Both male and female adults take sugar meals from plants. After mating, the female seeks a blood meal from a mammal or bird, as ingested blood is necessary for egg development. C. quinquefasciatus shows a preference for the blood of birds, but will also commonly bite humans.

==Hosts==
Known hosts include birds (Aves), cattle (Bos taurus), dogs (Canis familiaris), Equus including donkeys (E. asinus), cats (Felis), mice (Mus musculus), house sparrows (Passer domesticus), rats (Rattus), boars (Sus scrofa) and humans (Homo sapiens).

==Distribution==
"Quinx" are among the world's most abundant peridomestic mosquitoes, earning the nickname "southern house mosquito". The species' place of origin is uncertain. It may have been native to the lowlands of West Africa, or to Southeast Asia. Cx. quinquefasciatus is now found throughout subtropical and tropical areas worldwide, including the Americas, Australia and New Zealand, except for exceedingly dry or cold regions. Thomas Say described the species as "exceedingly numerous and troublesome". It rests in trees and high places.

== As a vector ==
The southern house mosquito is a principal vector of numerous pathogens, transmitting the phlebovirus Rift Valley fever virus, and the two flaviviruses St. Louis encephalitis virus and West Nile virus, plus filarial worms and avian malarial parasites.

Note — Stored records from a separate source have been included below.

Inductive outs : scan -> bytes -> outcome unit -> bytes -> Prop :=
  | Outs_end st r o : runs (translate_eof eol_str repair st) r o -> outs st [] r o
  | Outs_step st c s st' o1 r o2 : runs (translate_byte eol_str repair keywords expand c st) (Ok st') o1 ->
      outs st' s r o2 -> outs st (c :: s) r (o1 ++ o2)
  | Outs_err st c s e o : runs (translate_byte eol_str repair keywords expand c st) (Err e) o ->
      outs st (c :: s) (Err e) o.

Lemma loop_outs st x r o : outs st x r o -> forall n s d, left_ s = x -> (length x < n)%nat ->
  exists s' d', translate_loop eol_str repair keywords expand n st s d = Some (r, s', d') /\
    goes_to d' = goes_to d /\ written d' = written d ++ o.
Proof.
  induction 1 as [st r o H|st c x st' o1 r o2 H Ho IH|st c x e o H]; intros [|n] s d Hs Hn; cbn [length] in Hn; try lia;
    cbn [translate_loop]; destruct (getc_ok s) as (s1 & E1 & H1); rewrite Hs in E1, H1; rewrite E1.
  - destruct (H d) as (d1 & E & Hd). rewrite E. by exists s1, d1.
  - destruct (H d) as (d1 & E & Hd & Hw). rewrite E. destruct (IH n s1 d1 H1 ltac:(lia)) as (s2 & d2 & E2 & Hd2 & Hw2).
    exists s2, d2. split; [done|]. split; [by rewrite Hd2|]. by rewrite Hw2, Hw, app_assoc.
  - destruct (H d) as (d1 & E & Hd). rewrite E. by exists s1, d1.
Qed.

(** The whole function, when something is translated. *)
Lemma copy_outs n src dst dk x r o : (eol_str <> None \/ keywords <> None) -> src <> dst -> file_at dk src = Some x ->
  (length x < n)%nat -> outs (mk_scan [] [] [] None) x r o -> (r = Ok tt \/ exists e, r = Err e) ->
  exists dk', svn_wc_copy_and_translate eol_str repair keywords expand n src dst dk = Some (r, dk') /\
    file_at dk' dst = (if r is Ok _ then Some o else None) /\
    forall q, q <> dst -> file_at dk' q = file_at dk q.
Proof.
  intros Hne Hsrc Hx Hn Ho Hr.
  destruct (open_read_ok dk src x Hx) as (s & Es & Hs). destruct (open_write_ok dk dst) as (d & dk1 & Ed & Hd & Hw & Hk1).
  destruct (loop_outs _ _ _ _ Ho n s d Hs Hn) as (s' & d' & El & Hd' & Hw'). rewrite Hd in Hd'. rewrite Hw in Hw'.
  destruct (close_write_ok d' dk1) as (dk2 & Ec & Hf & Hk2). rewrite Hd' in Hf, Hk2. rewrite Hw' in Hf.
  assert (forall q, q <> dst -> file_at dk2 q = file_at dk q) as Hk by (intros q Hq; by rewrite Hk2, Hk1).
  assert (svn_wc_copy_and_translate eol_str repair keywords expand n src dst dk =
    Some match r with Ok _ => (Ok tt, dk2) | Err e => cleanup dst (Some d') e dk1 | r => (r, dk1) end) as ->.
  { unfold svn_wc_copy_and_translate. destruct eol_str, keywords; try (by destruct Hne);
      rewrite Es, Ed, El; destruct Hr as [->|[e ->]]; cbn [mbind option_bind]; by rewrite ?close_read_ok, ?Ec. }
  destruct Hr as [->|[e ->]]; [by exists dk2|]. unfold cleanup. rewrite Ec. cbn [snd].
  destruct (remove_ok dk2 dst) as (dk3 & -> & Hf3 & Hk3). exists dk3. split; [done|]. split; [done|].
  intros q Hq. by rewrite Hk3, Hk.
Qed.
End runs.

(** ** Line endings *)

Inductive piece := Char (c : byte) | Newline (nl : bytes).

(** The text as characters and newlines, CR LF being one. *)
Fixpoint pieces (s : bytes) : list piece :=
  match s with
  | [] => []
  | c :: s1 =>
      if byte_eq_dec c LF then Newline [LF] :: pieces s1
      else if byte_eq_dec c CR then
        match s1 with
        | c1 :: s2 => if byte_eq_dec c1 LF then Newline [CR; LF] :: pieces s2 else Newline [CR] :: pieces s1
        | [] => [Newline [CR]]
        end
      else Char c :: pieces s1
  end.

(** The dollar sign that follows a newline of one character. *)
Definition lost_dollar (nl : bytes) (ps : list piece) : list piece :=
  match ps with
  | Char c :: ps' => if bool_decide (c = dollar) && (length nl =? 1)%nat then ps' else ps
  | _ => ps
  end.

Section eol.
Context (eol : bytes) (repair expand : bool).

(** [fmt]: the first newline of the file, or nothing. *)
Fixpoint convert (fmt : bytes) (ps : list piece) : outcome bytes :=
  match ps with
  | [] => Ok []
  | Char c :: ps => out ← convert fmt ps; Ok (c :: out)
  | Newline nl :: ps =>
      if repair || bool_decide (fmt = []) || bool_decide (fmt = nl) then
        let fmt := if (length fmt =? 0)%nat then nl else fmt in
        out ← match ps with
              | Char c :: ps' => if bool_decide (c = dollar) && (length nl =? 1)%nat then convert fmt ps' else convert fmt ps
              | _ => convert fmt ps
              end;
        Ok (eol ++ out)
      else Err SVN_ERR_IO_INCONSISTENT_EOL
  end.

Lemma convert_newline fmt nl ps : convert fmt (Newline nl :: ps) =
  if repair || bool_decide (fmt = []) || bool_decide (fmt = nl) then
    out ← convert (if (length fmt =? 0)%nat then nl else fmt) (lost_dollar nl ps); Ok (eol ++ out)
  else Err SVN_ERR_IO_INCONSISTENT_EOL.
Proof.
  unfold lost_dollar. cbn [convert]. destruct ps as [|[c|nl0] ps]; [done| |done].
  destruct (bool_decide (c = dollar) && (length nl =? 1)%nat); done.
Qed.

Context `{apr : !Apr} `{laws : !AprLaws}.

Definition eol_outs := outs (Some eol) repair None expand.

(** A newline that is written. *)
Lemma runs_newline fmt nl :
  runs (translate_newline (Some eol) repair fmt nl)
    (if repair || bool_decide (fmt = []) || bool_decide (fmt = nl) then Ok (if (length fmt =? 0)%nat then nl else fmt)
     else Err SVN_ERR_IO_INCONSISTENT_EOL)
    (if repair || bool_decide (fmt = []) || bool_decide (fmt = nl) then eol else []).
Proof.
  assert (forall b : bytes, runs (translate_write eol;; mret b) (Ok b) eol) as Hw.
  { intros b. eapply runs_eq; [eapply runs_bind; [apply runs_write|apply runs_ret]|]. apply app_nil_r. }
  unfold translate_newline. cbn [default from_option id]. destruct fmt as [|c fmt]; cbn [length Nat.eqb negb].
  - rewrite (bool_decide_true ([] = [])), orb_true_r by done. apply Hw.
  - rewrite (bool_decide_false (c :: fmt = [])) by done. destruct repair; cbn [negb andb orb]; [apply Hw|].
    case_bool_decide; cbn [negb]; [apply Hw|]. apply (runs_lift (Err _)).
Qed.

Definition pending (nl : bytes) : Prop := nl = [] \/ nl = [LF] \/ nl = [CR].

Definition state (nl fmt : bytes) (len : option nat) : scan := mk_scan nl [] fmt len.

(** What the rest of the loop has to write: nothing is said of what is written
    before an error. *)
Definition finishes (st : scan) (s : bytes) (res : outcome bytes) : Prop :=
  match res with
  | Ok out => eol_outs st s (Ok tt) out
  | Err e => exists out, eol_outs st s (Err e) out
  | _ => False
  end.

Lemma finishes_step st c s st' o res :
  runs (translate_byte (Some eol) repair None expand c st) (Ok st') o -> finishes st' s res ->
  finishes st (c :: s) (out ← res; Ok (o ++ out)).
Proof.
  intros H. destruct res as [out|e| |]; cbn [finishes mbind outcome_bind]; [by apply Outs_step| |done..].
  intros [out Ho]. exists (o ++ out). by eapply Outs_step.
Qed.

Lemma finishes_err st c s o e : runs (translate_byte (Some eol) repair None expand c st) (Err e) o ->
  finishes st (c :: s) (Err e).
Proof. intros H. exists o. by apply Outs_err. Qed.

Lemma char_piece c s : c <> LF -> c <> CR -> pieces (c :: s) = Char c :: pieces s.
Proof. intros H1 H2. cbn [pieces]. destruct (byte_eq_dec c LF); [done|]. by destruct (byte_eq_dec c CR). Qed.

(** A newline of one character that was collected, when something else follows. *)
Lemma pending_pieces nl s : pending nl -> (head s = Some LF -> nl <> [CR]) ->
  pieces (nl ++ s) = (if (length nl =? 0)%nat then [] else [Newline nl]) ++ pieces s.
Proof.
  intros [-> |[-> | ->]] Hs; [done|done|]. cbn [app length Nat.eqb]. cbn [pieces].
  destruct (byte_eq_dec CR LF); [done|]. destruct (byte_eq_dec CR CR); [|done].
  destruct s as [|c s]; [done|]. destruct (byte_eq_dec c LF) as [->|]; [|done]. by destruct (Hs eq_refl).
Qed.

Lemma runs_flush nl fmt len : pending nl ->
  runs (flush_newline (Some eol) repair (state nl fmt len))
    (if (length nl =? 0)%nat || repair || bool_decide (fmt = []) || bool_decide (fmt = nl)
     then Ok (state [] (if (length fmt =? 0)%nat then nl else fmt) len) else Err SVN_ERR_IO_INCONSISTENT_EOL)
    (if (length nl =? 0)%nat then [] else if repair || bool_decide (fmt = []) || bool_decide (fmt = nl) then eol else []).
Proof.
  intros Hnl. unfold flush_newline. cbn [state newline_buf src_format keyword_buf].
  destruct (Nat.eqb_spec (length nl) 0) as [E|E].
  - destruct nl; [|done]. cbn [orb]. destruct fmt; apply runs_ret.
  - cbn [orb]. pose proof (runs_newline fmt nl) as H. destruct (repair || bool_decide (fmt = []) || bool_decide (fmt = nl)).
    + eapply runs_eq; [eapply runs_bind; [exact H|apply runs_ret]|]. apply app_nil_r.
    + eapply runs_bind_err, H.
Qed.

Lemma ok_app_nil (res : outcome bytes) : res = (out ← res; Ok ([] ++ out)).
Proof. by destruct res. Qed.

Lemma newline_pieces c s : c = LF \/ c = CR -> exists nl ps, pieces (c :: s) = Newline nl :: ps.
Proof.
  intros Hc. cbn [pieces]. destruct (byte_eq_dec c LF); [by eexists _, _|]. destruct (byte_eq_dec c CR).
  - destruct s as [|c1 s2]; [by eexists _, _|]. destruct (byte_eq_dec c1 LF); by eexists _, _.
  - by destruct Hc.
Qed.

(** The newlines before this one. *)
Lemma eol_at_newline c s nl fmt len : c = LF \/ c = CR -> pending nl ->
  (forall nl' fmt' len', pending nl' -> finishes (state nl' fmt' len') s (convert fmt' (pieces (nl' ++ s)))) ->
  finishes (state nl fmt len) (c :: s) (convert fmt (pieces (nl ++ c :: s))).
Proof.
  intros Hc Hnl IH. assert (pending [c]) as Hpc by (destruct Hc as [-> | ->]; right; first [by left|by right]).
  assert (forall st o r, runs (at_newline (Some eol) repair c st) r o -> runs (translate_byte (Some eol) repair None expand c st) r o) as Hb.
  { intros st o r H. unfold translate_byte. destruct (byte_eq_dec c dollar) as [->|]; [by destruct Hc|].
    destruct (byte_eq_dec c LF); [done|]. destruct (byte_eq_dec c CR); [done|]. by destruct Hc. }
  destruct nl as [|c0 nl].
  - cbn [app]. rewrite (ok_app_nil (convert fmt _)). eapply finishes_step; [|apply (IH [c] fmt (Some 0%nat) Hpc)].
    apply Hb. unfold at_newline. cbn [state keyword_buf newline_buf src_format length Nat.eqb negb].
    eapply runs_eq; [eapply runs_bind; [apply runs_ret|apply runs_ret]|done].
  - assert (nl = []) as -> by (destruct Hnl as [|[|]]; congruence).
    assert (c0 = LF \/ c0 = CR) as Hc0 by (destruct Hnl as [|[|]]; [done|left; congruence|right; congruence]).
    set (same := bool_decide (c0 = c) || (bool_decide (c0 = LF) && bool_decide (c = CR))).
    set (nl := if same then [c0] else [c0; c]). set (nl' := if same then [c] else []).
    assert (pieces ([c0] ++ c :: s) = Newline nl :: pieces (nl' ++ s) /\ lost_dollar nl (pieces (nl' ++ s)) = pieces (nl' ++ s))
      as [Hp Hl].
    { unfold nl, nl'. destruct same eqn:Es; unfold same in Es.
      - destruct (newline_pieces c s Hc) as (n1 & ps & En). cbn [app]. rewrite En. split; [|done]. rewrite <- En.
        cbn [pieces]. destruct (byte_eq_dec c0 LF) as [->|H0]; [done|]. destruct (byte_eq_dec c0 CR) as [->|]; [|by destruct Hc0].
        destruct (byte_eq_dec c LF) as [->|]; [|done]. done.
      - apply orb_false_iff in Es as [E1%bool_decide_eq_false E2]. apply andb_false_iff in E2.
        rewrite !bool_decide_eq_false in E2. assert (c0 = CR /\ c = LF) as [-> ->].
        { destruct Hc as [-> | ->], Hc0 as [-> | ->]; try done; by destruct E2. }
        cbn [app pieces]. destruct (byte_eq_dec CR LF); [done|]. destruct (byte_eq_dec CR CR); [|done].
        destruct (byte_eq_dec LF LF); [|done]. split; [done|]. unfold lost_dollar. destruct (pieces s) as [|[c1|n1] ps]; [done| |done].
        by rewrite andb_false_r. }
    rewrite Hp, convert_newline, Hl. pose proof (runs_newline fmt nl) as Hr.
    assert (pending nl') as Hnl' by (unfold nl'; destruct same; [done|by left]).
    assert (forall o r, runs (fmt' ← translate_newline (Some eol) repair fmt nl; mret (state nl' fmt' (Some 0%nat))) r o ->
      runs (translate_byte (Some eol) repair None expand c (state [c0] fmt len)) r o) as Hb2.
    { intros o r H. apply Hb. unfold at_newline. cbn [state keyword_buf newline_buf src_format length Nat.eqb negb].
      eapply runs_eq; [eapply (runs_bind _ _ tt []); [apply runs_ret|]|done]. fold same. unfold nl, nl' in H.
      destruct same; exact H. }
    destruct (repair || bool_decide (fmt = []) || bool_decide (fmt = nl)).
    + eapply finishes_step; [|apply (IH nl' _ (Some 0%nat) Hnl')]. apply Hb2.
      eapply runs_eq; [eapply runs_bind; [exact Hr|apply runs_ret]|]. apply app_nil_r.
    + eapply finishes_err. apply Hb2. eapply runs_bind_err, Hr.
Qed.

It transmits zoonotic diseases that affect humans and wild and domestic animals, such as lymphatic filariasis, avian malaria, St. Louis encephalitis, Western equine encephalitis, and West Nile fever, and may be a vector of the Zika virus. It causes infection through biting during blood meal. In the southern U.S., it is the primary vector of St. Louis encephalitis virus. In India and Southeast Asia, it is the primary vector of Wuchereria bancrofti, a nematode that causes lymphatic filariasis. It acts as an intermediate host for the helminth parasite by harbouring the larval stages. In Hawaii, it is the principal vector of avian malaria (Plasmodium relictum), to which historic extinctions and significant contemporary population declines in Hawaii's native honeycreeper species are attributed. It is the definitive host for the malarial parasite as it harbours the sexual cycle. In 2013 West Nile Virus positive specimens were collected in Southern California. Now, people have to stop the invasive spread to save the native birds.